Webster Anderson (July 15, 1933 – August 30, 2003) was a United States Army soldier and a recipient of America's highest military decoration—the Medal of Honor—for his actions in the Vietnam War.

Anderson joined the Army from his birth city of Winnsboro, South Carolina in 1953 and served during the Korean War, and by October 15, 1967, was serving as a staff sergeant in Battery A, 2nd Battalion, 320th Artillery Regiment, 101st Airborne Infantry Division (Airmobile). On that day, Anderson's artillery unit was attacked by North Vietnamese forces near Tam Kỳ in the Republic of Vietnam. Anderson directed the defense of the unit's position and continued to lead after twice being severely wounded. Despite losing both of his legs and part of an arm, he survived his wounds and was promoted to the rank of Sergeant First Class before being retired and awarded the Medal of Honor for his actions during the battle.

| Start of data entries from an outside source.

(* ===== verification/Settlement.v ===== *)
(** * What is matched is settled

    From the order a client enters to the clearing house: the trades a run of the
    exchange makes are those the specification of the books matches; each is
    reported to the owner of the resting order and to the sender of the request,
    published to clearing, and counted there for the same two. *)
From Stdlib Require Import Init.Byte.
From stdpp Require Import relations.
From S2P Require Import Prelude Protocol MdMcast MdStream SnapshotClient Clearing ClearingTheorems OrderLadder LadderSpec LadderRep LadderMatch LadderRefine LadderProps Broker BrokerRefine BrokerTheorems Validator ClientHandler HandlerInv HandlerTheorems Exchange MarketFeed ExchangeFeed.
#[local] Open Scope Z_scope.

(** ** The trades of an operation *)

Section trades.
Context (owner : Z → Z) (client : Z).



End trades.

(** The fill a response reports; its price travels as a [uint32_t]. *)
Definition response_fill (r : oe.oe_payload) : list fill_info :=
  if oe.msg_type r =? oe.MSG_TYPE.FILL then
    [Fill (oe.client_id r) (oe.symbol r) (oe.quantity r) (s32 (oe.price r)) (oe.side r)]
  else [].





(** ** Orders that settle *)












(** ** The fills of an operation are those of its trades *)

Section fills.
Context (b : MatchingEngineBroker.t) (owner : Z → Z).
Import MatchingEngineBroker.





End fills.




(** ** A request, the orders' owners and the books *)






(** A client and a side as the clearing feed has them. *)
Definition request_fair (p : oe.oe_payload) : Prop := is_u32 (oe.client_id p) ∧ (is_new p || is_modify p = true → side_valid (oe.side p)).
#[global] Instance request_fair_dec p : Decision (request_fair p).
Proof. unfold request_fair, side_valid. apply _. Defined.






(** ** The broker keeps the account *)

Section account.
Context `{BW : BrokerWorld}.
Import MatchingEngineBroker.


















End account.

(** ** The run of the exchange *)

Section run.
Context `{HW : HandlerWorld} `{HC : HandlerConfig} `{BW : BrokerWorld}.


End run.

(** ** Properties *)

(** The fills the clients have been or will be told. *)
Definition reported (rs : list oe.oe_payload) (s : exchange) : list fill_info :=
  (rs ++ MatchingEngineBroker.to_client (ex_engine s)) ≫= response_fill.


Section witness.
#[local] Existing Instance calm_handler_world.
#[local] Existing Instance demo_config.
#[local] Existing Instance calm_broker_world.




(** The side byte is checked nowhere: an order of side 7 sells, but clearing drops
    its fills, and the positions of the two clients do not sum to zero. *)
Definition sideless_orders : list event :=
  [NewOrder 5 (demo_new_order 10 0 77 1 md.SIDE.BUY 100 50); NewOrder 6 (demo_new_order 20 4 78 1 7 100 50)].

Theorem clearing_drops_sideless_fills :
  ∃ ps, history exchange_symbols ps [] (traded sideless_orders) ∧
  reported [] (traded sideless_orders) = [Fill 10 1 100 50 BUY; Fill 20 1 100 50 7] ∧
  let c := (for_each (ClearingPublisher.packets (MatchingEngineBroker.clearing_publisher (ex_engine (traded sideless_orders))))
      (λ pkt, ClearingClient.process (RecvPacket pkt)) ClearingClient.initial).2 in
  get2 (ClearingClient.get_positions c) 10 1 = 100 ∧ get2 (ClearingClient.get_positions c) 20 1 = 0.
Proof.
  eexists. split; [apply traded_history; [by_decide|vm_compute; reflexivity..]|]. split; [vm_compute; reflexivity|]. split; vm_compute; reflexivity.
Qed.
End witness.
(* ===== verification/StackTheorems.v ===== *)
(** * The properties of the stack manager

    Its two stacks are the orders its requests leave open, they never cross, and
    it asks for nothing that could trade at once. *)
From S2P Require Import Prelude Protocol SnapshotClient Validator ClientHandler BotBook OeClient OeClientTheorems Strategy OrderJournal StackManager.
Import StackManager.

(** ** The ordered sets *)

Definition other (side : Z) : Z := if side =? md.SIDE.BUY then md.SIDE.SELL else md.SIDE.BUY.

(** How aggressive a price is on its side. *)
Definition key (side p : Z) : Z := if side =? md.SIDE.BUY then p else - p.

Definition sorted (side : Z) (os : list open_order) : Prop :=
  StronglySorted (λ a b, key side (price a) < key side (price b)) os.

Lemma before_key side a b : before side a b = (key side (price a) <? key side (price b)).
Proof. unfold before, key. destruct (side =? md.SIDE.BUY); [done|]. rewrite Z.gtb_ltb. apply Bool.eq_iff_eq_true. rewrite !Z.ltb_lt. lia. Qed.

Lemma same_price side a b : same side a b = (price a =? price b).
Proof.
  unfold same. rewrite !before_key. unfold key. apply Bool.eq_iff_eq_true.
  rewrite andb_true_iff, !negb_true_iff, !Z.ltb_ge, Z.eqb_eq. destruct (side =? md.SIDE.BUY); lia.
Qed.

Lemma ahead_key side p o : side_ok side → ahead side p o = (key side p <? key side (price o)).
Proof.
  intros [-> | ->]; unfold ahead, key; rewrite Z.gtb_ltb; cbn -[Z.ltb Z.opp]; [by rewrite orb_false_r|].
  apply Bool.eq_iff_eq_true. rewrite !Z.ltb_lt. lia.
Qed.

Lemma key_inj side p q : key side p = key side q → p = q.
Proof. unfold key. destruct (side =? md.SIDE.BUY); lia. Qed.

Lemma insert_last side o os : Forall (λ x, key side (price x) < key side (price o)) os → insert side o os = os ++ [o].
Proof.
  induction 1 as [|x os Hx _ IH]; [done|]. simpl. rewrite !before_key, (proj2 (Z.ltb_ge _ _)), (proj2 (Z.ltb_lt _ _)) by lia.
  by rewrite IH.
Qed.

Lemma erase_all side o os : Forall (λ x, price x ≠ price o) os → erase side o os = os.
Proof.
  induction 1 as [|x os Hx _ IH]; [done|]. unfold erase in *. simpl. rewrite same_price, (proj2 (Z.eqb_neq _ _)) by done.
  simpl. by rewrite IH.
Qed.

Lemma erase_app side o k l : erase side o (k ++ l) = erase side o k ++ erase side o l.
Proof. apply List.filter_app. Qed.

Lemma sorted_app side k l :
  sorted side (k ++ l) ↔ sorted side k ∧ sorted side l ∧ ∀ a b, a ∈ k → b ∈ l → key side (price a) < key side (price b).
Proof.
  induction k as [|x k IH]; simpl.
  { split; [intros H; repeat split; [constructor|done|by intros ? ? ?%elem_of_nil]|by intros (_ & ? & _)]. }
  split.
  - intros H. inversion_clear H as [|? ? H1 H2]. apply IH in H1 as (Hk & Hl & Hkl). rewrite Forall_forall in H2.
    split; [constructor; [done|]; apply Forall_forall; intros b Hb; apply H2, elem_of_app; by left|]. split; [done|].
    intros a b [-> |Ha]%elem_of_cons Hb; [apply H2, elem_of_app; by right|by apply Hkl].
  - intros (Hk & Hl & Hkl). inversion_clear Hk as [|? ? H1 H2]. constructor.
    + apply IH. split_and!; [done|done|]. intros a b Ha Hb. apply Hkl; [by constructor|done].
    + apply Forall_app. split; [done|]. apply Forall_forall. intros b Hb. apply Hkl; [constructor|done].
Qed.

Lemma erase_middle side o k l : sorted side (k ++ o :: l) → erase side o (k ++ o :: l) = k ++ l.
Proof.
  intros Hs. apply sorted_app in Hs as (_ & Hs & Hk). rewrite erase_app. f_equal.
  - apply erase_all, Forall_forall. intros x Hx Hp. specialize (Hk x o Hx ltac:(constructor)). rewrite Hp in Hk. lia.
  - inversion_clear Hs as [|? ? _ Hl]. change (o :: l) with ([o] ++ l). rewrite erase_app.
    rewrite (erase_all side o l). { unfold erase. simpl. by rewrite same_price, Z.eqb_refl. }
    apply Forall_forall. rewrite Forall_forall in Hl. intros x Hx Hp. specialize (Hl x Hx). rewrite Hp in Hl. lia.
Qed.

Lemma find_none side p os : find side (mk_open 0 p 0) os = None → Forall (λ x, price x ≠ p) os.
Proof.
  intros Hf. apply Forall_forall. intros x Hx Hp. pose proof (List.find_none _ _ Hf x) as H.
  rewrite same_price in H. simpl in H. rewrite Hp, Z.eqb_refl in H. discriminate H. by apply list_elem_of_In.
Qed.

(** The orders as the exchange would have them. *)
Definition tag (y side : Z) (os : list open_order) : list (Z * resting) :=
  (λ o, (order_id o, mk_resting y side (price o) (quantity o))) <$> os.

Definition side_list (side : Z) (s : t) : list (Z * resting) := tag (sym_symbol (symbol s)) side (orders_of side s).
Definition all_orders (s : t) : list (Z * resting) := side_list md.SIDE.BUY s ++ side_list md.SIDE.SELL s.

Lemma all_orders_side side s : side_ok side → all_orders s ≡ₚ side_list side s ++ side_list (other side) s.
Proof. intros [-> | ->]; [done|]. apply Permutation_app_comm. Qed.

Lemma tag_app y side k l : tag y side (k ++ l) = tag y side k ++ tag y side l.
Proof. apply fmap_app. Qed.

Lemma tag_ids y side os : (tag y side os).*1 = order_id <$> os.
Proof. unfold tag. rewrite <- list_fmap_compose. done. Qed.

Lemma stack_orders_set side os s : orders_of side (set_orders side os s) = os.
Proof. unfold orders_of, set_orders. by destruct (side =? md.SIDE.BUY). Qed.

Lemma orders_set_other side os s : side_ok side → orders_of (other side) (set_orders side os s) = orders_of (other side) s.
Proof. by intros [-> | ->]. Qed.

(** What of a stack manager its constructor gives it. *)
Definition config (s : t) : symbol_definition * Z * Z * Z := (symbol s, width_in_ticks s, stack_quantity s, stack_depth s).

Lemma stack_config_set side os s : config (set_orders side os s) = config s.
Proof. unfold set_orders. by destruct (side =? md.SIDE.BUY). Qed.

(** ** Runs *)

Section runs.
Context `{BT : BotWorld} {O D : Type} `{OE : !OrderEntry O} `{QE : !QuietEntry O}.
Abbreviation St := (shared (O * list order_op) D * t)%type.

Definition sym (s : St) : Z := sym_symbol (symbol s.2).

(** The stacks are sorted, within their depth, and what the requests left open;
    new order ids are fresh. *)
Record inv (s : St) : Prop := {
  iv_sorted side : side_ok side → sorted side (orders_of side s.2);
  iv_size side : side_ok side → Z.of_nat (length (orders_of side s.2)) ≤ stack_depth s.2;
  iv_ids side : side_ok side → Forall (λ o, order_id o < sh_last_order_id s.1) (orders_of side s.2);
  iv_tracks : tracks (journal s) (all_orders s.2);
}.

(** A run that works on one side. *)
Record frame (side : Z) (ops : list order_op) (s s' : St) : Prop := {
  fr_config : config s'.2 = config s.2;
  fr_other : orders_of (other side) s'.2 = orders_of (other side) s.2;
  fr_journal : journal s' = journal s ++ ops;
  fr_md : sh_md s'.1 = sh_md s.1;
}.

Lemma stack_frame_trans side ops1 ops2 s1 s2 s3 : frame side ops1 s1 s2 → frame side ops2 s2 s3 → frame side (ops1 ++ ops2) s1 s3.
Proof. intros [A1 A2 A3 A4] [B1 B2 B3 B4]. split; try congruence. by rewrite B3, A3, app_assoc. Qed.

Lemma stack_asked_frame side ops s s' : asked ops s s' → frame side ops s s'.
Proof. intros [H1 H2 H3 H4]. split; rewrite ?H1; done. Qed.

Lemma stack_set_frame side os s : side_ok side → frame side [] s (s.1, set_orders side os s.2).
Proof. intros Hs. split; simpl; [apply stack_config_set|by apply orders_set_other|by rewrite app_nil_r|done]. Qed.

Lemma config_depth (s s' : t) : config s' = config s →
  symbol s' = symbol s ∧ width_in_ticks s' = width_in_ticks s ∧ stack_quantity s' = stack_quantity s ∧ stack_depth s' = stack_depth s.
Proof. unfold config. intros [= -> -> -> ->]. done. Qed.

Lemma all_orders_frame side ops s s' : side_ok side → frame side ops s s' →
  all_orders s'.2 ≡ₚ tag (sym s) side (orders_of side s'.2) ++ side_list (other side) s.2.
Proof.
  intros Hs [Hc Ho _ _]. apply config_depth in Hc as (Hy & _). rewrite (all_orders_side side) by done.
  unfold side_list, sym. by rewrite Ho, Hy.
Qed.
(* ===== verification/ClientTypes.v ===== *)
(** * The clients keep their types

    The market data client's books hold [int32_t] prices whatever it receives;
    the order entry client's socket has taken exactly the requests it was asked
    for. *)
From Stdlib Require Import Init.Byte.
From S2P Require Import Prelude Protocol SnapshotClient MdStream OrderLadder Validator ClientHandler BotBook MdClient OeClient StreamParser StreamTheorems OeClientTheorems Strategy FairValue OrderJournal MarketMaker BotPrograms BotTypes.

(** ** The order books of the bots *)

Section book.
Import OrderBook.

Definition keys_typed (m : gmap Z Z) : Prop := map_Forall (λ p _, is_s32 p) m.

Record book_typed (b : t) : Prop := {
  bt_orders : map_Forall (λ _ o, is_s32 (price o)) (orders b);
  bt_levels buy : keys_typed (levels buy b);
}.

Lemma book_typed_initial : book_typed initial.
Proof. split; [done|]. by intros []. Qed.

Lemma keys_insert p q m : is_s32 p → keys_typed m → keys_typed (<[p := q]> m).
Proof. intros Hp Hm. by apply map_Forall_insert_2. Qed.
Lemma keys_delete p m : keys_typed m → keys_typed (delete p m).
Proof. intros Hm. by apply map_Forall_delete. Qed.
Lemma keys_erase_if_zero p m : keys_typed m → keys_typed (erase_if_zero p m).
Proof. intros Hm. unfold erase_if_zero. case_match; [by apply keys_delete|done]. Qed.

Lemma book_on_levels buy f b : (keys_typed (levels buy b) → keys_typed (f (levels buy b))) → book_typed b → book_typed (on_levels buy f b).
Proof. intros Hf [H1 H2]. pose proof (H2 true). pose proof (H2 false). destruct buy; split; try done; intros []; simpl; auto. Qed.
Lemma book_on_orders f b : map_Forall (λ _ o, is_s32 (price o)) (f (orders b)) → book_typed b → book_typed (on_orders f b).
Proof. intros Hf [H1 H2]. split; [done|]. intros []; [apply (H2 true)|apply (H2 false)]. Qed.

Lemma book_new_order i d q p f b : is_s32 p → book_typed b → book_typed (new_order i d q p f b).
Proof.
  intros Hp Hb. apply book_on_levels; [by apply keys_insert|]. apply book_on_orders; [|done].
  case_match; [by apply bt_orders|]. apply map_Forall_insert_2; [done|by apply bt_orders].
Qed.

Lemma book_order i o b : book_typed b → orders b !! i = Some o → is_s32 (price o).
Proof. intros [H1 _] Hi. exact (H1 i o Hi). Qed.

Lemma book_delete_from_levels i buy b : book_typed b → book_typed (delete_order_from_levels i buy b).
Proof.
  intros Hb. unfold delete_order_from_levels. destruct (orders b !! i) as [o|] eqn:Hi; [|done].
  repeat case_match; try done; (apply book_on_levels; [|done]); [apply keys_delete|]. apply keys_insert. by eapply book_order.
Qed.

Lemma book_delete_order i b : book_typed b → book_typed (delete_order i b).
Proof.
  intros Hb. unfold delete_order. destruct (orders b !! i) as [o|]; [|done].
  assert (∀ b, book_typed b → book_typed (on_orders (delete i) b)) as Hdel.
  { intros b' Hb'. apply book_on_orders; [|done]. by apply map_Forall_delete, bt_orders. }
  case_match; [by apply Hdel|by apply Hdel, book_delete_from_levels].
Qed.

Lemma book_modify_order i d q p b : is_s32 p → book_typed b → book_typed (modify_order i d q p b).
Proof.
  intros Hp Hb. unfold modify_order. destruct (orders b !! i) as [o|]; [|done].
  set (b1 := on_levels _ _ _). assert (book_typed b1) as Hb1.
  { apply book_on_levels; [by apply keys_insert|by apply book_delete_from_levels]. }
  apply book_on_orders; [|done]. apply map_Forall_insert_2; [done|by apply bt_orders].
Qed.

Lemma book_order_trade freed i q p b :
  (∀ o, is_s32 (price o) → is_s32 (price (freed o))) → book_typed b → book_typed (order_trade freed i q p b).
Proof.
  intros Hf Hb. unfold order_trade. destruct (orders b !! i) as [o|] eqn:Hi; [|done].
  pose proof (book_order i o b Hb Hi) as Ho. case_match; [done|]. case_match.
  - apply book_on_levels; [intros Hk; apply keys_erase_if_zero, keys_insert; auto|]. apply book_on_orders; [|done].
    by apply map_Forall_delete, bt_orders.
  - apply book_on_levels; [by apply keys_insert|]. apply book_on_orders; [|done]. apply map_Forall_insert_2; [done|by apply bt_orders].
Qed.

Lemma book_best buy b : book_typed b → is_s32 (level_price (best buy b)).
Proof.
  intros [_ Hk]. unfold best. destruct (begin _ _) as [[p q]|] eqn:E; [|by_decide]. simpl.
  unfold begin in E. apply bind_Some in E as (p' & _ & E). apply bind_Some in E as (q' & Hq & [= -> ->]). exact (Hk buy p q Hq).
Qed.
End book.

(** ** The market data client *)

Section md.
Import MDClient.
Context `{FW : FeedWorld}.
Context (freed_typed : ∀ o, is_s32 (OrderBook.price o) → is_s32 (OrderBook.price (fw_freed o))).

Record md_typed (s : t) : Prop := {
  mt_books : map_Forall (λ _, book_typed) (symbol_to_order_book s);
  mt_snapshot : map_Forall (λ _, Forall (λ o, is_s32 (md.no_price o))) (snapshot_buffer s);
}.

Abbreviation any := (λ _, True).
Abbreviation typing R m := (gives md_typed R m).

Lemma md_typed_initial : md_typed initial.
Proof. by split. Qed.

Lemma typed_same s s' : symbol_to_order_book s' = symbol_to_order_book s → snapshot_buffer s' = snapshot_buffer s → md_typed s → md_typed s'.
Proof. intros H1 H2 []. split; by rewrite ?H1, ?H2. Qed.

Lemma typing_same f : (∀ s, symbol_to_order_book (f s) = symbol_to_order_book s ∧ snapshot_buffer (f s) = snapshot_buffer s) → typing any (modify f).
Proof. intros Hf. apply gives_modify. intros s. apply typed_same; apply Hf. Qed.

Lemma typing_read {A} (c : codec A) `{!CodecOk c} data off : typing (c_ok c) (read c data off).
Proof.
  unfold read. case_bool_decide as Hl; [|apply gives_throw]. apply gives_ret, dec_ok. rewrite length_drop. lia.
Qed.

Lemma typed_add_order o s : is_s32 (md.no_price o) → md_typed s → md_typed (add_order o s).
Proof.
  intros Ho [H1 H2]. split; [|done]. simpl. apply map_Forall_insert_2; [|done]. apply book_new_order; [done|].
  destruct (symbol_to_order_book s !! md.no_symbol o) as [b|] eqn:Hb; [exact (H1 _ b Hb)|apply book_typed_initial].
Qed.

Lemma new_order_price m : c_ok md.c_new_order m → is_s32 (md.no_price m).
Proof. destruct m. cbn. unfold is_s32. intros. destruct_and?. lia. Qed.
Lemma modify_order_price m : c_ok md.c_modify_order m → is_s32 (md.mo_price m).
Proof. destruct m. cbn. unfold is_s32. intros. destruct_and?. lia. Qed.

Lemma typing_with_book y f : (∀ b, book_typed b → book_typed (f b)) → typing any (with_book y f).
Proof.
  intros Hf. unfold with_book. eapply (gives_bind _ (map_Forall (λ _, book_typed))); [apply gives_gets; by intros s []|].
  intros m Hm. destruct (m !! y) as [b|] eqn:Hb; [|by apply gives_ret]. eapply gives_bind; [|intros; by apply gives_ret].
  apply gives_modify. intros s []. split; [|done]. simpl. apply map_Forall_insert_2; [apply Hf; exact (Hm y b Hb)|done].
Qed.

Lemma typing_symbol_of i : typing any (symbol_of i).
Proof.
  unfold symbol_of. eapply (gives_bind _ any); [by apply gives_gets|intros m _]. destruct (m !! i); [by apply gives_ret|].
  eapply gives_bind; [by apply typing_same|intros; by apply gives_ret].
Qed.

Ltac md_step :=
  lazymatch goal with
  | |- gives _ _ (mret _) => apply gives_ret; try exact I
  | |- gives _ _ (mbind _ (gets _)) => apply (gives_bind _ any); [by apply gives_gets|intros ? _]
  | |- gives _ _ (mbind _ (read _ _ _)) => eapply gives_bind; [apply typing_read; apply _|intros ? ?]
  | |- gives _ _ (mbind _ _) => apply (gives_bind _ any); [|intros ? _]
  | |- gives _ _ (when _ _) => apply gives_when; intros _
  | |- gives _ _ (throw _) => apply gives_throw
  | |- gives _ _ (gets _) => by apply gives_gets
  | |- gives _ _ (symbol_of _) => apply typing_symbol_of
  | |- gives _ _ (with_book _ _) => apply typing_with_book; intros ? ?
  | |- gives _ _ (match ?x with _ => _ end) => destruct x eqn:?
  | |- gives _ _ (if ?b then _ else _) => destruct b eqn:?
  end.
Ltac md_typing := repeat md_step.

Lemma typing_apply_message data off len ty : typing any (apply_message data off len ty).
Proof using freed_typed.
  unfold apply_message. md_typing; try (by apply typing_same).
  - apply gives_modify. intros s. apply typed_add_order. by apply new_order_price.
  - by apply book_delete_order.
  - apply book_modify_order; [by apply modify_order_price|done].
  - by apply book_order_trade.
Qed.

Lemma typing_process_message recover fuel : typing any recover → ∀ data off len, typing any (process_message recover fuel data off len).
Proof using freed_typed.
  intros Hrec. induction fuel as [|fuel IH]; intros data off len; cbn [process_message]; md_typing; try apply IH; try exact Hrec;
    try (by apply typing_same); [|apply typing_apply_message].
  apply gives_modify. intros s Hs. by split.
Qed.

Lemma typing_receive r error : typing any (receive r error).
Proof. unfold receive. md_typing. by apply typing_same. Qed.

Lemma typing_receives : typing any receive_live ∧ typing any receive_snapshot.
Proof. split; unfold receive_live, receive_snapshot; md_typing; (by apply typing_same) || apply typing_receive. Qed.

Lemma typing_snapshot_loop fuel : ∀ off len c, typing any (snapshot_loop fuel off len c).
Proof.
  induction fuel as [|fuel IH]; intros off len c; cbn [snapshot_loop]; unfold get_first_live_seq_num; md_typing; try apply IH;
    try (by apply typing_same).
  - apply gives_modify. intros s []. split; [done|]. simpl. by apply map_Forall_insert_2.
  - apply typing_same. intros s. unfold complete_if_done. by case_match.
  - apply gives_modify. intros s [H1 H2]. split; [done|]. simpl. apply map_Forall_insert_2; [|done].
    apply Forall_app. split; [|apply Forall_cons; split; [by apply new_order_price|constructor]].
    destruct (snapshot_buffer s !! _) as [os|] eqn:E; [exact (H2 _ os E)|constructor].
  - apply typing_same. intros s. unfold complete_if_done. by case_match.
Qed.

Lemma typing_receive_loop fuel : ∀ c, typing any (receive_loop fuel c).
Proof.
  destruct typing_receives as [H1 H2]. induction fuel as [|fuel IH]; intros c; cbn [receive_loop]; md_typing; try apply IH;
    try exact H1; try exact H2; try (by apply typing_same). apply typing_snapshot_loop.
Qed.

Lemma typing_live_loop recover fuel : typing any recover → typing any (live_loop recover fuel).
Proof using freed_typed.
  intros Hrec. induction fuel as [|fuel IH]; cbn [live_loop]; unfold erase_live; md_typing; try exact IH; try (by apply typing_same).
  by apply typing_process_message.
Qed.

Lemma typing_apply_snapshot y : typing any (apply_snapshot y).
Proof.
  unfold apply_snapshot. eapply (gives_bind _ (map_Forall (λ _, Forall (λ o, is_s32 (md.no_price o))))); [apply gives_gets; by intros s []|].
  intros m Hm. apply gives_for_each. intros o Ho. apply gives_modify. intros s. apply typed_add_order.
  destruct (m !! y) as [os|] eqn:E; [|by apply elem_of_nil in Ho]. exact (proj1 (Forall_forall _ _) (Hm y os E) o Ho).
Qed.

Lemma typing_wait_for_snapshot depth : typing any (wait_for_snapshot depth).
Proof using freed_typed.
  induction depth as [|depth IH]; cbn [wait_for_snapshot]; unfold leave_group; md_typing; try (by apply typing_same);
    [apply typing_receive_loop|apply typing_apply_snapshot|apply typing_apply_snapshot|by apply typing_live_loop].
Qed.

Lemma typing_md_process : typing any process.
Proof using freed_typed.
  unfold process. destruct typing_receives as [H1 _]. md_typing; [exact H1|]. apply typing_process_message, typing_wait_for_snapshot.
Qed.

#[export] Instance md_client_typed_view : TypedView t md_typed.
Proof.
  split; intros y s [H1 _]; simpl; unfold MDClient.get_best_bid, MDClient.get_best_ask;
    (destruct (symbol_to_order_book s !! y) as [b|] eqn:Hb; [|by_decide]); apply book_best; exact (H1 y b Hb).
Qed.
End md.

(** Fair values beside the client leave it alone. *)
Lemma fair_values_typed {F} `{FV : !FairValue F} i ts :
  gives (λ d : MDClient.t * list F, md_typed d.1) (λ _, True) (fvs_process i ts).
Proof.
  intros d Hd. unfold wp, fvs_process, fair_values_list. destruct (d.2 !! i) as [f|]; [|done].
  by destruct (FV ts f) as [[v|e] f'].
Qed.

#[export] Instance pair_typed_view {MD X} `{MV : !MarketView MD} ok `{TV : !TypedView MD ok} :
  TypedView (MD * X) (λ d, ok d.1).
Proof. split; intros y d Hd; [exact (tv_bid (ok := ok) y d.1 Hd)|exact (tv_ask (ok := ok) y d.1 Hd)]. Qed.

==Medal of Honor citation==
Citation:
Sfc. Anderson (then S/Sgt.), distinguished himself by conspicuous gallantry and intrepidity in action while serving as chief of section in Battery A, against a hostile force. During the early morning hours Battery A's defensive position was attacked by a determined North Vietnamese Army infantry unit supported by heavy mortar, recoilless rifle, rocket propelled grenade and automatic weapon fire. The initial enemy onslaught breached the battery defensive perimeter. Sfc. Anderson, with complete disregard for his personal safety, mounted the exposed parapet of his howitzer position and became the mainstay of the defense of the battery position. Sfc. Anderson directed devastating direct howitzer fire on the assaulting enemy while providing rifle and grenade defensive fire against enemy soldiers attempting to overrun his gun section position. While protecting his crew and directing their fire against the enemy from his exposed position, 2 enemy grenades exploded at his feet knocking him down and severely wounding him in the legs. Despite the excruciating pain and though not able to stand, Sfc. Anderson valorously propped himself on the parapet and continued to direct howitzer fire upon the closing enemy and to encourage his men to fight on. Seeing an enemy grenade land within the gun pit near a wounded member of his gun crew, Sfc. Anderson heedless of his own safety, seized the grenade and attempted to throw it over the parapet to save his men. As the grenade was thrown from the position it exploded and Sfc. Anderson was again grievously wounded. Although only partially conscious and severely wounded, Sfc. Anderson refused medical evacuation and continued to encourage his men in the defense of the position. Sfc. Anderson by his inspirational leadership, professionalism, devotion to duty and complete disregard for his welfare was able to maintain the defense of his section position and to defeat a determined attack. Sfc. Anderson's gallantry and extraordinary heroism at the risk of his life above and beyond the call of duty are in the highest traditions of the military service and reflect great credit upon himself, his unit, and the U.S. Army.

== Awards and decorations ==
| | | |

| Badge | Master Parachutist Badge |  |  |  |
| 1st row | Medal of Honor |  |  |  |
| 2nd row | Purple Heart | Army Good Conduct Medal with 3 Good Conduct Loops |  | National Defense Service Medal with 1 Oak leaf cluster |
| 3rd row | Armed Forces Expeditionary Medal with 1 Service star | Vietnam Service Medal with 2 Campaign stars |  | Vietnam Campaign Medal |
| Unit awards | Presidential Unit Citation with 2 Oak leaf clusters |  | Republic of Vietnam Gallantry Cross Unit Citation with Palm |  |

==Later life and death==
After the death of his first wife Ida in 1991, he married a second time in 1996. Webster Anderson died at age 70 of colon cancer and was buried in Blackjack Baptist Church Cemetery in his hometown of Winnsboro, South Carolina.